Notes from my Knapsack 5-16-13
First, you have to escape yourself
Beneath the news that's so horrified and transfixed us out of Cleveland, there's a question that keeps popping up.
Why didn't those three women try to escape?
In fact, it appears that they did try, and that their captor is said to have been quite adept at mixing physical restraints on the doors (multiple locks, boarded windows) and on their persons (ropes and chains) with psychological manipulation. It even looks like his decision to let one woman have a child six years ago might have been to give him even more leverage over his tragic, twisted household.
If you live a life filled with choices and possibility, where you have options and autonomy on an everyday basis, you may be a bit slow to realize just how tightly circumstance can bind a person, no less than cords and chains. But we have in our local history another point of contact with these sorts of situations, even if two centuries intervene.
Billy Dragoo was a boy of twelve or a bit more in 1786, along the upper reaches of the Monongahela River in what's now West Virginia. His family had recently moved to the area following the formal end of the war with Great Britain we call the American Revolution, with peace in 1783 ending, it was hoped, overt hostilities between the western parts of the colonies, now states, and the British fort at Detroit.
Col. Henry "Hair Buyer" Hamilton was no longer paying bounties for American scalps, but the Ohio country on either side of the river was still unsettled: in both the lack of permanent farm communities, and unsettled as well in the mood of the Shawnee, Mingo, and Wyandot peoples whose way of life was severely compromised by the withdrawal of British support. Hunting was hard, the old ways undermined by the arrival of guns and trade goods and the collapse of the beaver market, and alcohol kept the pot on simmer all around the region between the Great Lakes and the Ohio River.
So it was that a raiding party, years after such raiding was supposedly no more, came through today's Barrackville, West Virginia. A party of young men, dispossessed Native Americans, were stealing horses, grabbing stores from gardens and unguarded cabins, and on this October day in 1786, they killed most of two settler families in a surprise encounter. Letting a few run off to escape, they kept with them young William Dragoo.
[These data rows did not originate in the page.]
Lemma final_clean_loop (clust : list (list Z)) (m : nat) :
  forall (a : nat) (acc : list (list Z)),
  (a + m = length clust)%nat ->
  Py.for_each (map (fun k => 0 + Z.of_nat k) (seq a m))
    (fun cl i => lis <- Py.getitem clust i ;; ret (cl ++ [lis])) acc
  = Some (acc ++ skipn a clust).
Proof.
  induction m as [|m IH]; intros a acc H.
  - cbn. rewrite skipn_all2 by lia. now rewrite app_nil_r.
  - cbn [seq map Py.for_each]. rewrite Z.add_0_l, getitem_nat.
    destruct (nth_error clust a) as [c|] eqn:Ec.
    + cbn [bind Monad_option ret]. rewrite IH by lia.
      rewrite <- app_assoc. f_equal. f_equal.
      clear - Ec. revert a Ec. induction clust as [|z cl IHc]; intros [|a] Ec;
        cbn in *; try discriminate.
      * now injection Ec as ->.
      * now apply IHc.
    + apply nth_error_None in Ec. lia.
Qed.

(** X5. [final_clean] never raises and returns the clusters it is given,
    each with its elements in the same order. *)
Theorem final_clean_identity (clust : list (list Z)) :
  final_clean clust = Some clust.
Proof.
  unfold final_clean, Py.range. rewrite Z.sub_0_r, Nat2Z.id.
  now rewrite (final_clean_loop clust (length clust) 0 []).
Qed.

End PlotFacts.

Section MarkovSingle.

Import Markov.

(** X6. A sweep of a single combination: the search returns the
    clusterer's result at that combination when its modularity is
    positive, and the clusterer's result at (0, 0) otherwise. *)
Theorem markov_grand_loop_single (mc : MCL) (matr : matrix mc) (e i : Z) (q : Q) :
  mc_loop mc matr e (tenth i) = Some q ->
  markov_grand_loop mc matr e e i (i + 1)
  = if Py.Qltb 0 q then mc_loop_final mc matr e (tenth i)
    else mc_loop_final mc matr 0 0%Q.
Proof.
  intros H. unfold markov_grand_loop, markov_search.
  rewrite range_single. cbn [Py.for_each]. unfold grand_step, mc_train.
  rewrite range_single. cbn [map Py.for_each]. unfold mc_train_step.
  rewrite H. cbn [bind Monad_option ret].
  destruct (Py.Qltb 0 q) eqn:C; cbn [bind Monad_option ret grand_max_modularity].
  - rewrite C. reflexivity.
  - unfold Py.Qltb. cbn. reflexivity.
Qed.

Lemma markov_grand_loop_single_witness :
  markov_grand_loop (Examples.mcl_with Examples.tied_score) tt 3 3 12 (12 + 1)
  = if Py.Qltb 0 1
    then mc_loop_final (Examples.mcl_with Examples.tied_score) tt 3 (tenth 12)
    else mc_loop_final (Examples.mcl_with Examples.tied_score) tt 0 0%Q.
Proof.
  apply (markov_grand_loop_single (Examples.mcl_with Examples.tied_score) tt 3 12 1%Q).
  reflexivity.
Defined.

End MarkovSingle.

(** ** Grouping a labeling *)

Section PostProcessFacts.

Import Reference Spectral SpectralReference.

Lemma index_pos_lt len idx p :
  Py.index_pos len idx = Some p -> (p < len)%nat.
Proof.
  unfold Py.index_pos.
  destruct (Z.leb_spec 0 idx), (Z.ltb_spec idx (Z.of_nat len)); cbn [andb].
  all: try (intros [= <-]; lia).
  all: destruct (Z.leb_spec (- Z.of_nat len) idx), (Z.ltb_spec idx 0); cbn [andb];
    try discriminate; intros [= <-]; lia.
Qed.

Lemma index_pos_wrap len idx :
  - Z.of_nat len <= idx < Z.of_nat len ->
  exists p, Py.index_pos len idx = Some p
            /\ (p < len)%nat
            /\ (Z.of_nat p = idx \/ Z.of_nat p = idx + Z.of_nat len).
Proof.
  intros H. unfold Py.index_pos.
  destruct (Z.leb_spec 0 idx), (Z.ltb_spec idx (Z.of_nat len)); cbn [andb];
    try lia.
  - exists (Z.to_nat idx). repeat split; lia.
  - destruct (Z.leb_spec (- Z.of_nat len) idx), (Z.ltb_spec idx 0); cbn [andb];
      try lia.
    exists (Z.to_nat (idx + Z.of_nat len)). repeat split; lia.
Qed.

Lemma index_pos_out len idx :
  idx < - Z.of_nat len \/ Z.of_nat len <= idx -> Py.index_pos len idx = None.
Proof.
  intros H. unfold Py.index_pos.
  destruct (Z.leb_spec 0 idx), (Z.ltb_spec idx (Z.of_nat len)); cbn [andb];
    try lia.
  all: destruct (Z.leb_spec (- Z.of_nat len) idx), (Z.ltb_spec idx 0); cbn [andb];
    try lia; reflexivity.
Qed.

(** Whenever the grouping loop ends, it has kept the number of clusters
    and added each key it visited to one of them. *)
Lemma post_process_loop_ends (d : Py.dict Z) (ks : list Z) :
  forall cl cl' : list (list Z),
  Py.for_each ks (fun clusters j =>
                    lab <- Py.dict_get d j ;; Py.append_at clusters lab j) cl
  = Some cl' ->
  length cl' = length cl /\ Permutation (concat cl') (concat cl ++ ks).
Proof.
  induction ks as [|j ks IH]; intros cl cl' H.
  - cbn in H. injection H as <-. rewrite app_nil_r. auto.
  - cbn [Py.for_each] in H.
    destruct (Py.dict_get d j) as [lab|]; [|discriminate].
    cbn [bind Monad_option] in H. unfold Py.append_at in H.
    destruct (Py.index_pos (length cl) lab) as [p|] eqn:Ep; [|discriminate].
    cbn [bind Monad_option ret] in H.
    apply IH in H as [Hlen Hperm]. rewrite update_at_length in Hlen.
    split; [exact Hlen|].
    rewrite Hperm. change (j :: ks) with ([j] ++ ks). rewrite app_assoc.
    apply Permutation_app_tail. apply update_at_concat.
    now apply index_pos_lt in Ep.
Qed.

Lemma clusters_start (n : Z) :
  length (map (fun _ : Z => @nil Z) (Py.range 0 n)) = Z.to_nat n
  /\ concat (map (fun _ : Z => @nil Z) (Py.range 0 n)) = [].
Proof.
  split.
  - rewrite length_map, range_length. f_equal. lia.
  - induction (Py.range 0 n); cbn; auto.
Qed.

Lemma post_process_ends (n : Z) (d : Py.dict Z) (cl : list (list Z)) :
  spectral_post_process n d = Some cl ->
  length cl = Z.to_nat n /\ Permutation (concat cl) (Py.keys d).
Proof.
  unfold spectral_post_process. intros H.
  apply post_process_loop_ends in H as [Hlen Hperm].
  destruct (clusters_start n) as [Hl0 Hc0].
  rewrite Hl0 in Hlen. rewrite Hc0 in Hperm. auto.
Qed.

(** X7. Whenever [spectral_post_process] returns, it returns [n] clusters
    that together hold every key of the labeling exactly as often as the
    labeling has it; with distinct keys the clusters are pairwise
    disjoint and cover the keys. *)
Theorem post_process_hard_partition (n : Z) (d : Py.dict Z) (cl : list (list Z)) :
  spectral_post_process n d = Some cl ->
  length cl = Z.to_nat n
  /\ Permutation (concat cl) (Py.keys d)
  /\ (NoDup (Py.keys d) -> partitions cl (Py.keys d)).
Proof.
  intros H. apply post_process_ends in H as [Hlen Hperm].
  split; [exact Hlen|]. split; [exact Hperm|].
  intros Hnd. split.
  - eapply Permutation_NoDup; [symmetry; exact Hperm | exact Hnd].
  - intros v. split; intros Hv.
    + eapply Permutation_in; [exact Hperm | exact Hv].
    + eapply Permutation_in; [symmetry; exact Hperm | exact Hv].
Qed.

Lemma update_at_map_range {B} (F : Z -> B) (g : B -> B) (b : Z) (p : nat) :
  forall a,
  Py.update_at (map F (Py.range a b)) p g
  = map (fun c => if c =? a + Z.of_nat p then g (F c) else F c) (Py.range a b).
Proof.
  induction p as [|p IH]; intros a.
  - destruct (Z.lt_ge_cases a b) as [Hlt | Hge].
    + rewrite range_cons by exact Hlt. cbn [map Py.update_at].
      replace (a + Z.of_nat 0) with a by lia. rewrite Z.eqb_refl. f_equal.
      apply map_ext_in. intros c Hc. apply range_In in Hc.
      destruct (Z.eqb_spec c a); [lia | reflexivity].
    + now rewrite range_empty by lia.
  - destruct (Z.lt_ge_cases a b) as [Hlt | Hge].
    + rewrite range_cons by exact Hlt. cbn [map Py.update_at].
      destruct (Z.eqb_spec a (a + Z.of_nat (S p))); [lia|]. f_equal.
      rewrite IH. apply map_ext. intros c.
      now replace (a + 1 + Z.of_nat p) with (a + Z.of_nat (S p)) by lia.
    + now rewrite range_empty by lia.
Qed.

Lemma post_process_members_loop (n : Z) (d : Py.dict Z) (ks2 : list Z) :
  forall ks1 : list Z,
  (forall j, In j ks2 ->
     exists lab, Py.dict_get d j = Some lab /\ - n <= lab < n) ->
  Py.for_each ks2 (fun clusters j =>
                     lab <- Py.dict_get d j ;; Py.append_at clusters lab j)
    (map (fun c => filter (fun j => match Py.dict_get d j with
                                    | Some lab => (lab =? c) || (lab =? c - n)
                                    | None => false
                                    end) ks1) (Py.range 0 n))
  = Some (map (fun c => filter (fun j => match Py.dict_get d j with
                                         | Some lab => (lab =? c) || (lab =? c - n)
                                         | None => false
                                         end) (ks1 ++ ks2)) (Py.range 0 n)).
Proof.
  induction ks2 as [|j ks2 IH]; intros ks1 H.
  - cbn. now rewrite app_nil_r.
  - destruct (H j (or_introl eq_refl)) as (lab & Hget & Hlab).
    cbn [Py.for_each]. rewrite Hget. cbn [bind Monad_option].
    unfold Py.append_at. rewrite length_map, range_length.
    destruct (index_pos_wrap (Z.to_nat (n - 0)) lab) as (p & Hp & Hlt & Hval);
      [lia|].
    rewrite Hp. cbn [bind Monad_option ret].
    rewrite update_at_map_range.
    replace (ks1 ++ j :: ks2) with ((ks1 ++ [j]) ++ ks2)
      by now rewrite <- app_assoc.
    rewrite <- IH by (intros j' Hj'; apply H; now right).
    f_equal. apply map_ext_in. intros c Hc. apply range_In in Hc.
    rewrite filter_app. cbn [filter]. rewrite Hget.
    destruct (Z.eqb_spec c (0 + Z.of_nat p)) as [-> | Hne].
    + assert (E : (lab =? 0 + Z.of_nat p) || (lab =? 0 + Z.of_nat p - n) = true).
      { apply orb_true_iff. rewrite !Z.eqb_eq. lia. }
      now rewrite E.
    + assert (E : (lab =? c) || (lab =? c - n) = false).
      { apply orb_false_iff. rewrite !Z.eqb_neq. lia. }
      rewrite E. now rewrite app_nil_r.
Qed.

(** X8. With every label in [-n, n), [spectral_post_process] returns, for
    c = 0, ..., n-1, the keys whose label is c or c - n (a negative label
    counts from the last cluster), each cluster in the iteration order of
    the labeling. *)
Theorem post_process_clusters (n : Z) (d : Py.dict Z) :
  (forall j lab, In j (Py.keys d) -> Py.dict_get d j = Some lab -> - n <= lab < n) ->
  spectral_post_process n d = Some (map (members n d) (Py.range 0 n)).
Proof.
  intros H. unfold spectral_post_process, members.
  assert (L := post_process_members_loop n d (Py.keys d) []).
  cbn [filter app] in L. apply L.
  intros j Hj. destruct (dict_get_key d j Hj) as (lab & Hget & _).
  exists lab. split; [exact Hget | now apply (H j)].
Qed.

Lemma post_process_loop_raises (d : Py.dict Z) (N : nat) (j lab : Z) (ks : list Z) :
  In j ks -> Py.dict_get d j = Some lab -> Py.index_pos N lab = None ->
  forall cl : list (list Z), length cl = N ->
  Py.for_each ks (fun clusters j =>
                    lab <- Py.dict_get d j ;; Py.append_at clusters lab j) cl
  = None.
Proof.
  intros Hin Hget Hidx. induction ks as [|k ks IH]; intros cl Hlen; [destruct Hin|].
  cbn [Py.for_each].
  destruct (Py.dict_get d k) as [lab'|] eqn:Ek; [|reflexivity].
  cbn [bind Monad_option]. unfold Py.append_at.
  destruct (Py.index_pos (length cl) lab') as [p|] eqn:Ep; [|reflexivity].
  cbn [bind Monad_option ret].
  destruct Hin as [-> | Hin].
  - exfalso. rewrite Hget in Ek. injection Ek as <-. rewrite Hlen in Ep. congruence.
  - apply IH; [exact Hin|]. now rewrite update_at_length.
Qed.

(** X9. A single key whose label lies outside [-n, n) makes
    [spectral_post_process] raise, whatever the other labels are. *)
Theorem post_process_label_out_of_range (n : Z) (d : Py.dict Z) (j lab : Z) :
  In j (Py.keys d) -> Py.dict_get d j = Some lab ->
  lab < - n \/ n <= lab ->
  spectral_post_process n d = None.
Proof.
  intros Hin Hget Hout. unfold spectral_post_process.
  apply (post_process_loop_raises d (Z.to_nat n) j lab); auto.
  - apply index_pos_out. lia.
  - apply clusters_start.
Qed.

End PostProcessFacts.

(** ** Labelings by position *)

Section LabelingFacts.

Import Reference Spectral SpectralReference.

Lemma NoDup_keys_zip (r : list Z) (labels : list Z) :
  NoDup r -> NoDup (map fst (Py.zip r labels)).
Proof.
  unfold Py.zip. intros H. revert labels.
  induction H as [|x r Hx Hr IH]; intros [|l labels]; cbn; try constructor.
  - intros Hin. apply Hx. apply in_map_iff in Hin as ([a b] & <- & Hab).
    now apply in_combine_l in Hab.
  - apply IH.
Qed.

Lemma labeling_is_zip (N : Z) (labels : list Z) :
  Py.dict_of (Py.zip (Py.range 1 (N + 1)) labels)
  = Py.zip (Py.range 1 (N + 1)) labels.
Proof. apply dict_of_distinct, NoDup_keys_zip, range_NoDup. Qed.

Lemma dict_get_zip_range (labels : list Z) (j : Z) :
  forall a b,
  Py.dict_get (Py.zip (Py.range a b) labels) j
  = if (a <=? j) && (j <? a + Z.min (b - a) (Z.of_nat (length labels)))
    then nth_error labels (Z.to_nat (j - a))
    else None.
Proof.
  unfold Py.zip. induction labels as [|l labels IH]; intros a b.
  - rewrite combine_nil. cbn [Py.dict_get length].
    destruct (Z.leb_spec a j), (Z.ltb_spec j (a + Z.min (b - a) (Z.of_nat 0)));
      cbn [andb]; try reflexivity. lia.
  - destruct (Z.lt_ge_cases a b) as [Hlt | Hge].
    + rewrite range_cons by exact Hlt. cbn [combine Py.dict_get].
      destruct (Z.eqb_spec j a) as [-> | Hne].
      * destruct (Z.leb_spec a a); [|lia].
        destruct (Z.ltb_spec a (a + Z.min (b - a) (Z.of_nat (length (l :: labels)))));
          cbn [andb length] in *; [|lia].
        now replace (Z.to_nat (a - a)) with O by lia.
      * rewrite IH. cbn [length].
        destruct (Z.leb_spec (a + 1) j), (Z.leb_spec a j); try lia; cbn [andb];
          [|reflexivity].
        destruct (Z.ltb_spec j (a + 1 + Z.min (b - (a + 1)) (Z.of_nat (length labels)))),
                 (Z.ltb_spec j (a + Z.min (b - a) (Z.of_nat (S (length labels)))));
          try lia; [|reflexivity].
        replace (Z.to_nat (j - a)) with (S (Z.to_nat (j - (a + 1)))) by lia.
        reflexivity.
    + rewrite range_empty by lia. cbn [combine Py.dict_get].
      destruct (Z.leb_spec a j),
               (Z.ltb_spec j (a + Z.min (b - a) (Z.of_nat (length (l :: labels)))));
        cbn [andb]; try reflexivity. lia.
Qed.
He became only the third European person to have left a written account of passing through Licking County (after Christopher Gist & Rev. David Jones), and though he was a captive led against his will from the Muskingum watershed through the heart of our area, its beauty made an impression.
Known at the end of his life as "Indian Billy Dragoo," his story is more fully told elsewhere, but he found himself as winter came in the Detroit area adopted into an Indian family to replace a lost son, then married to a widowed woman who needed someone to hunt for her.
It was not until 1804, a year before Granville was "settled", that the now at least thirty year old man returned to Pittsburgh, in search of a good hunting gun, and learned in a chance encounter that his father and brother had survived the attack that killed his mother and so many others, and even then, he was slow to return to "his people." Ultimately, he remarried another Euro-American woman, and came to farm and live out his days in Licking County. The full story of his life can be found elsewhere, and is well worth the reading. He died in 1856, and is buried off Briarcliff Road west of Perryton.
Did "Indian Billy" just like the lifestyle in the woods, with his adopted family? Or did he reach a point where he simply couldn't imagine being welcomed back home? We don't know. Seeing his mother die at his feet, and the distance he traveled, and what he had to do to survive: slowly, the very idea of escape can become distant, dim. And you stop believing that you even can.
I suspect only William Dragoo could understand the courage it took Amanda Berry to even imagine escaping, let alone to do so.